Listen to Austin 360 Radio

Danes loses herself in HBO film role

Dale Roe

At several points in HBO Films' "Temple Grandin," Claire Danes — as the autistic titular character — gets excited, angry or confused and begins to shout in a voice reminiscent of Dana Carvey channeling Jimmy Stewart.

I don't mean this as a criticism. In fact, I mention it only to point out that Danes so completely immerses herself in her character that her performance becomes refreshingly free of actorly artifice — who would choose that voice on purpose? — no easy feat when saddled with such a sympathetic, disability-sporting, Emmy-baiting role.

The lack of conscious craft is perfect because the autistic but ingenious Grandin herself, with a photographic memory that translates words into images and processes everything literally, is more or less incapable of guile.

We meet Grandin as a young girl, in the summer between high school and college. Those who've had a great teacher — somebody who really understood them — will sympathize with her angst over leaving science Professor Carlock (David Straithairn). Carlock was the first to realize that Grandin heard words as pictures and used this knowledge to reach and teach her, instilling a love of the subject that led her to achieve a master's degree in animal science.

Flashbacks depict Grandin as a toddler who did not speak until she was four. Her mother, Eustacia (Julia Ormond), desperately loves her daughter and longs to cuddle, but refuses to coddle, her (the actual Temple Grandin credits her mother's enforcement of a strict, 1950s upbringing as being instrumental in her eventual achievements). Eustacia is frustrated by a daughter who refuses to communicate and won't allow herself to be hugged.

During that transitional summer at her Aunt Anne's farm, Grandin identifies with the cattle and becomes fascinated by a contraption used to confine them, clamping around their necks and squeezing them at the sides to prevent movement. She sees how this calms the creatures and, in the midst of a panic attack, throws her own body into the device, which instantly comforts her. Handy with a saw and ingenious with angles and measurements, Grandin assembles her own "squeezing machine" at college. Mistaken by the faculty and other students for a sexual device, the contraption nearly gets Grandin expelled and further ostracizes her from her taunting classmates.

The second, post-college half of the film is more entertaining but somewhat less successful than the first, but that's only because it feels a little rushed as Grandin builds confidence, learns self-control and discovers how to exploit the unique talents her condition provides, eventually revolutionizing the cattle industry by preaching efficiency and humane treatment. Facilities that Dr. Grandin designed account for half of the cattle handling in the United States.

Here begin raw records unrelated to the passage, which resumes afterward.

(* ===== verification/Classifier.v ===== *)
(** * The packet classifier (src/include/classifier.hh) *)

From S2P Require Import Prelude Cnode CnodeResult.

Open Scope Z_scope.

(** [Classifier<Expr, Action>]: the tree, the rules by id (the [Id_map] and
    the rule objects it owns), the id counter and the allocator. *)
Record classifier (E A : Type) := Classifier {
  root : cnode;
  rules : gmap Z (rule E A);
  id_counter : Z;
  next_addr : Z
}.
Arguments Classifier {E A} root rules id_counter next_addr.
Arguments root {E A} c.
Arguments rules {E A} c.
Arguments id_counter {E A} c.
Arguments next_addr {E A} c.

Definition UINT32_MAX : Z := 2 ^ 32 - 1.
Definition ENOMEM : Z := 12.

Section classifier.
Context {E A : Type} `{ExprOps E}.
Implicit Types (c : classifier E A) (R : gmap Z (rule E A)).

(** [Classifier::Classifier()] *)
Definition init : classifier E A := Classifier (Leaf 1 0 []) ∅ 1 2.

(** [Classifier::Classifier(split_field, n_buckets)]; the asserts of the
    [Cnode] constructor. *)
Definition init_split (split_field n_buckets : Z) : res (classifier E A) :=
  if (split_field <? 32) && (0 <? n_buckets)
     && (Z.land n_buckets (n_buckets - 1) =? 0)
  then Ret (Classifier (Split 1 0 [] split_field
                          (replicate (Z.to_nat n_buckets) []) None) ∅ 1 2)
  else Aborted.

(** [Classifier::reset()]: the old tree goes first, then the rules. *)
Definition reset c : classifier E A :=
  Classifier (Leaf (next_addr c) 0 []) ∅ 1 (next_addr c + 1).

(** [Classifier::reset(split_field, n_buckets)] *)
Definition reset_split c (split_field n_buckets : Z) : res (classifier E A) :=
  if (split_field <? 32) && (0 <? n_buckets)
     && (Z.land n_buckets (n_buckets - 1) =? 0)
  then Ret (Classifier (Split (next_addr c) 0 [] split_field
                          (replicate (Z.to_nat n_buckets) []) None) ∅ 1
              (next_addr c + 1))
  else Aborted.

(** The loop of [Classifier::get_id]. *)
Fixpoint get_id_loop (fuel : nat) R (id_counter : Z) (loop : bool) : res Z :=
  match fuel with
  | O => NoFuel
  | S k =>
      match R !! id_counter with
      | None => Ret id_counter
      | Some _ =>
          if id_counter =? UINT32_MAX then
            if loop then Throw ENOMEM else get_id_loop k R 1 true
          else get_id_loop k R (u32 (id_counter + 1)) loop
      end
  end.

(** [Classifier::get_id]: the id and the new counter. *)
Definition get_id R (id_counter : Z) : res (Z * Z) :=
  id ← get_id_loop (2 * size R + 3) R id_counter false;
  Ret (id, if id =? UINT32_MAX then 1 else id).

(** [Classifier::add_rule]: the id of the new rule. *)
Definition add_rule c (priority : Z) (expr : E) (action : A)
    : res (Z * classifier E A) :=
  '(new_id, counter) ← get_id (rules c) (id_counter c);
  let r := Rule new_id priority expr action None in
  match rules c !! new_id with
  | Some _ => Throw ENOMEM
  | None =>
      let '(root', st) :=
        Cnode.add_rule r 0 true (root c)
          (State (<[new_id := r]> (rules c)) (next_addr c)) in
      Ret (new_id, Classifier root' (heap st) counter (brk st))
  end.

(** [Classifier::change_rule_priority] *)
Definition change_rule_priority c (id priority : Z) : res (bool * classifier E A) :=
  match rules c !! id with
  | None => Ret (false, c)
  | Some r =>
      match r_node r with
      | None => Ret (false, c)
      | Some a =>
          match find_node a (root c) with
          | None => Aborted
          | Some n =>
              let '(found, n', st) :=
                change_rule_priority_at id priority n (State (rules c) (next_addr c)) in
              Ret (found, Classifier (put_rules a (node_rules n') (root c))
                            (heap st) (id_counter c) (brk st))
          end
      end
  end.

(** [Classifier::get_rule] *)
Definition get_rule c (id : Z) : option (rule E A) := rules c !! id.

(** [Classifier::delete_rule] *)
Definition delete_rule c (id : Z) : res (bool * classifier E A) :=
  match rules c !! id with
  | None => Ret (false, c)
  | Some r =>
      match r_node r with
      | None => Ret (true, Classifier (root c) (delete id (rules c))
                             (id_counter c) (next_addr c))
      | Some a =>
          match find_node a (root c) with
          | None => Aborted
          | Some n =>
              let '(_, n', st) := remove_rule_at id n (State (rules c) (next_addr c)) in
              Ret (true, Classifier (put_rules a (node_rules n') (root c))
                           (delete id (heap st)) (id_counter c) (brk st))
          end
      end
  end.

(** [Classifier::build] *)
Definition build c : classifier E A :=
  let '(tmp, st) := Cnode.build (build_fuel (root c)) 0 false (root c)
                      (State (rules c) (next_addr c)) in
  let st' := if node_addr tmp =? node_addr (root c) then st else destroy (root c) st in
  Classifier tmp (heap st') (id_counter c) (brk st').

(** [Classifier::unbuild] *)
Definition unbuild c : classifier E A :=
  let '(tmp, st) := Cnode.unbuild (root c) (State (rules c) (next_addr c)) in
  let st' := if node_addr tmp =? node_addr (root c) then st else destroy (root c) st in
  Classifier tmp (heap st') (id_counter c) (brk st').

(** [Classifier::clean] *)
Definition clean c : classifier E A :=
  Classifier (fst (Cnode.clean (root c))) (rules c) (id_counter c) (next_addr c).

Section lookup.
Context {D : Type} `{DataOps E D}.
Implicit Types (d : D) (tv : result).

(** The loop of [Classifier::get_rules] over the stack [to_traverse], whose
    head is the vector's back. *)
Fixpoint get_rules_loop (fuel : nat) d (to_traverse : list cnode) tv : res result :=
  match to_traverse with
  | [] => Ret tv
  | n :: rest =>
      match fuel with
      | O => NoFuel
      | S k =>
          cs ← selected d n;
          get_rules_loop k d (rev cs ++ rest) (push (node_rules n) tv)
      end
  end.

(** [Classifier::get_rules] *)
Definition get_rules c d tv : res result :=
  get_rules_loop (length (nodes (root c))) d [root c] tv.

(** The loop of [Classifier::delete_rules]: how many rules were deleted. *)
Fixpoint delete_loop (fuel : nat) d c tv (n_del : Z) : res (Z * classifier E A) :=
  match fuel with
  | O => NoFuel
  | S k =>
      '(o, tv') ← next (rules c) d tv;
      match o with
      | None => Ret (n_del, c)
      | Some id =>
          '(found, c') ← delete_rule c id;
          delete_loop k d c' tv' (if (found : bool) then u32 (n_del + 1) else n_del)
      end
  end.

(** [Classifier::delete_rules] *)
Definition delete_rules c d : res (Z * classifier E A) :=
  tv ← get_rules c d [];
  delete_loop (S (size (rules c))) d c tv 0.

(** A client's lookup: [get_rules] on a fresh result, then [next] until it
    returns null. *)
Definition classify c d : res (list Z) :=
  tv ← get_rules c d [];
  drain (S (size (rules c))) (rules c) d tv.

End lookup.
End classifier.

The film, shot in and around Austin, is beautiful to look at, and director Mick Jackson employs a creative visual technique to show how Grandin views and processes the non-autistic world that surrounds her. The photographic clicks and stills the director employs when Grandin focuses on details easily could have been overused, but Jackson uses them appropriately, if not sparingly, and they occasionally provide moments of humor as well as keen perception into Grandin's mind. When a teacher tells her the permission slip for a college project smells as if it had been signed by half of the cows in the pasture, Grandin's mind instantly produces a photo of herds of cows sitting behind desks with pens. Jackson also uses repetitive images of doorways: Grandin sought out actual doors to walk through (and lock into her memory) when transitioning into each successive period of her life.

It was a pleasant surprise to recognize local actors on the big screen, including Hyde Park Theatre's Ken Webster as a draftsman and Steve Uzzell of San Marcos as the psychologist who recommended that 4-year-old Grandin be permanently institutionalized.

Grandin encourages those working with autistic children to try and get them to "tune in." That's good advice in relation to this movie for anybody with access to HBO. "Temple Grandin" shows Sunday, Feb. 14 at 9:30 a.m. on HBO. For more airings, visit the HBO Web site.